Я остановился перед ее многоэтажкой в Хиллброу, заглушил мотор и минуту посидел, пытаясь придумать вежливый и джентльменский способ закончить этот вечер. Потом, ни с того, ни с сего, она нагнулась ко мне и поцеловала.
Да, это был настоящий поцелуй, правильный поцелуй. Тот поцелуй, который заставил меня забыть обо всей этой кошмарной, только что случившейся катастрофе. Я был очень смущен. Я не знал, что от меня ожидается. Она села на место, я заглянул ей в глаза и подумал: «У меня нет ни малейших представлений о девушках».
Я вышел из машины, обогнул ее и открыл дверцу. Она подобрала платье, вышла и пошла к своему дому, а когда она повернулась, чтобы уйти, я напоследок помахал ей.
– Бай! Пока.
– Бай.
Часть III
В ГЕРМАНИИ НИ ОДИН РЕБЕНОК НЕ ЗАКАНЧИВАЕТ СТАРШУЮ ШКОЛУ, не узнав о холокосте.
Не только о его фактах, но и о том, как и почему это произошло, о его серьезности – о том, что это значит. В результате немцы вырастают обладающими надлежащими знаниями и чувствующими свою вину.
В британских школах тем же образом рассказывают о колониализме (до определенных, впрочем, пределов). Их дети учат историю империи со своего рода предупреждением, растянутым над ней. «Да, это было постыдно, не так ли?»

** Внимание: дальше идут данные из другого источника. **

Lemma reconcile_loop_spec fuel s tip n :
  heights_ok s -> (length (fs_chain s) < fuel)%nat ->
  exists s' ops k, reconcile_loop fuel s tip n = (Ok tt, s', ops, n) /\ reconciled s s' tip k.
Proof.
  revert s. induction fuel as [|fuel IH]; intros s Hh Hf; [lia|]. cbn [reconcile_loop].
  unfold FilterStore_covered_through.
  destruct (decide (fs_chain s = [])) as [He|Hne].
  { rewrite He. exists s, [], 0%nat. split; [done|].
    unfold reconciled. rewrite He. by split_and!. }
  set (start := meta_start_height (fs_meta s)) in *.
  assert (0 < length (fs_chain s))%nat as Hpos by (destruct (fs_chain s); [done|simpl; lia]).
  destruct (rollback_top s Hh Hne) as (ops0 & Hrb). fold start in Hrb.
  destruct Hh as [Hs0 Hlen]. fold start in Hs0, Hlen.
  assert (wrap64 (start + zlen (fs_chain s) - 1) = start + zlen (fs_chain s) - 1) as Hw
    by (unfold wrap64, zlen in *; rewrite Z.mod_small; lia).
  assert (match fs_chain s with
    | [] => None | _ :: _ => Some (wrap64 (start + zlen (fs_chain s) - 1)) end
    = Some (start + zlen (fs_chain s) - 1)) as -> by (rewrite Hw; by destruct (fs_chain s)).
  set (height := start + zlen (fs_chain s) - 1) in *.
  assert (FilterStore_block_hash_at s height = fs_chain s !! pred (length (fs_chain s))) as Htop.
  { unfold FilterStore_block_hash_at. fold start. unfold height, zlen in *. guards.
    f_equal. lia. }
  rewrite Htop, Hrb.
  destruct (lookup_lt_is_Some_2 (fs_chain s) (pred (length (fs_chain s)))) as [top Hl]; [lia|].
  set (s1 := {| fs_meta := fs_meta s; fs_by_hash := fs_by_hash s;
                fs_chain := take (pred (length (fs_chain s))) (fs_chain s);
                fs_filters_len := fs_filters_len s |}) in *.
  destruct (IH s1) as (s' & ops & k & Hrec & Hk).
  { split; [done|]. cbn [s1 fs_meta fs_chain]. fold start. unfold zlen in *.
    rewrite length_take. lia. }
  { cbn [s1 fs_chain]. rewrite length_take. lia. }
  assert (Hdrop : tip < height \/ top <> canon height ->
    exists s' ops k, (let '(r, store, ops', n0) := reconcile_loop fuel s1 tip n in
      (r, store, ops0 ++ ops', n0)) = (Ok tt, s', ops, n) /\ reconciled s s' tip k).
  { intros Hbad. rewrite Hrec. exists s', (ops0 ++ ops), k. split; [done|].
    by apply (reconciled_drop s s1 s' tip k top). }
  destruct (height <=? tip) eqn:Et; bool_prop; [|apply Hdrop; by left].
  destruct Hnode as [Hcok Hn]. rewrite Hn, from_to_display_hex by apply Hcok. rewrite Hl.
  case_bool_decide as Eb.
  - injection Eb as <-. exists s, [], (length (fs_chain s)). split; [done|].
    unfold reconciled. fold start. rewrite take_ge by lia. split_and!; try done.
    + intros h Hh _. rewrite Hl in Hh. injection Hh as <-.
      replace (start + Z.of_nat (length (fs_chain s)) - 1) with height by (unfold height, zlen; lia).
      done.
    + intros j h Hj Hjl. apply lookup_lt_Some in Hjl. lia.
  - apply Hdrop. right. congruence.
Qed.
End reconcile.

(** ** Properties *)

(** C14: the filter of a block is the filter of exactly its elements.  With an
    honest node and a coherent cache, of whatever capacity and content, a
    successful [build_block_filter] used an element list that is sorted, without
    repetition, and contains exactly the eligible output scripts of the block
    and the eligible scripts its inputs spend; every input was resolved; and the
    cache stays coherent.  An input that cannot be resolved is always an
    error. *)
Theorem block_filter_exact `{HexLaws} `{GcsWriter} {N} `{Zakura N} chain `{!HonestNode chain}
    height cache (n : N) built cache' n' text txs n1 :
  chain_wf chain -> coherent chain cache ->
  node_block height n = (Ok (text, txs), n1) ->
  (forall t, t ∈ txs -> on_chain chain t) ->
  (forall t o, t ∈ txs -> PrevOut o ∈ tx_inputs t -> outpoint_ok o) ->
  build_block_filter height cache n = (Ok built, cache', n') ->
  BlockHash_from_display_hex text = Ok (bf_block_hash built) /\
  exists els, build_filter (bf_block_hash built) els = Ok (bf_filter built) /\
    NoDup els /\ StronglySorted bytes_le els /\
    (forall s, s ∈ els <-> block_element (chain_truth chain) txs s) /\
    (forall t o, t ∈ txs -> PrevOut o ∈ tx_inputs t ->
       spent (chain_truth chain) (created_outputs txs) o <> None) /\
    coherent chain cache'.
Proof.
  intros Hwf Hc Hb Htx Hop Hbuild. unfold build_block_filter in Hbuild. rewrite Hb in Hbuild.
  destruct (BlockHash_from_display_hex text) as [bh|] eqn:Eh; [|done].
  assert (coherent chain (foldl OutputCache_insert_transaction cache txs)) as Hc1.
  { clear -Hwf Hc Htx. revert cache Hc. induction txs as [|t txs IH]; intros cache Hc; [done|].
    cbn [foldl]. apply IH; [intros t' Ht'; apply Htx, elem_of_cons; by right|].
    apply insert_coherent; [done|done|]. apply Htx, list_elem_of_here. }
  destruct (prefetch_previous_outputs _ txs n1) as [[[batched|e] n2] c2] eqn:Ep; [|done].
  apply (prefetch_coherent chain Hwf) in Ep; [|done].
  destruct (extract_elements txs _) as [[els|e] prev] eqn:Ee; [|done].
  match type of Ee with extract_elements _ ?p = _ => change (coherent chain (zp_cache p)) in Ep end.
  destruct (extract_elements_spec (chain_truth chain) _ _ (zakura_resolves chain Hwf) _ _ _ _ Hop Ep Ee)
    as [Hc3 (Hnd & Hsort & Hels & Hall)].
  destruct (build_filter bh els) as [filter|] eqn:Ef; [|done].
  injection Hbuild as <- <- <-. cbn [bf_block_hash bf_filter]. split; [done|].
  exists els. by split_and!.
Qed.

(** With a stable node, [reconcile] terminates, drops only blocks above the
    tip or on which the node disagrees, stops at the first block from the top on
    which the node agrees, and leaves the stored filters alone. *)
Theorem reconcile_agrees `{HexLaws} {N} `{Zakura N} canon s tip (n : N) :
  stable_node canon -> heights_ok s ->
  exists s' ops k, reconcile s tip n = (Ok tt, s', ops, n) /\ reconciled canon s s' tip k.
Proof. intros Hn Hh. apply reconcile_loop_spec; [done|done|lia]. Qed.

(** ** A node whose best chain changes once *)

(** Two branches from height 100, the second longer; the node switches to it
    when it has served its first block. *)
Definition branch (b : bool) (h : Z) : BlockHash :=
  (if b then 2 else 1) :: h :: replicate 30 0.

В ЮАР о жестокостях апартеида никогда не рассказывали подобным образом. Нас не учили осуждению или стыду. Нас учили истории так, как ей учат в Америке.
В Америке историю расизма проходят как-то так: «Было рабство, а потом были законы Джима Кроу, а потом был Мартин Лютер Кинг, а теперь с этим покончено».
У нас было то же самое. «Апартеид был плохим. Нельсон Мандела был освобожден. Давайте двигаться дальше». Факты (и тех немного) и никакой эмоциональной или моральной оценки. Казалось, что учителя, которые до сих пор были преимущественно белыми, получили указание: «Что бы вы ни делали, не злите этих детей».
Глава 15Давай, Гитлер!
Когда я был в девятом классе, в «Сэндрингхэм» перешли три ученика-китайца: Боло, Брюс Ли и Джон. Они были единственными китайчатами в школе, в которой учились 1100 детей. Боло получил свое прозвище, потому что был похож на Боло Йена из фильма с Жан-Клодом Ван Даммом «Кровавый спорт». Брюса Ли действительно звали Брюс Ли, что неизменно нас веселило. Вот перед вами этот парень-китаец, спокойный, симпатичный, в хорошей физической форме, и его зовут Брюс Ли. Мы думали что-то вроде «Это волшебство. Спасибо, Иисус, что ты дал нам Брюса Ли». Джон был просто Джоном, что тоже было странно – по сравнению с теми двумя.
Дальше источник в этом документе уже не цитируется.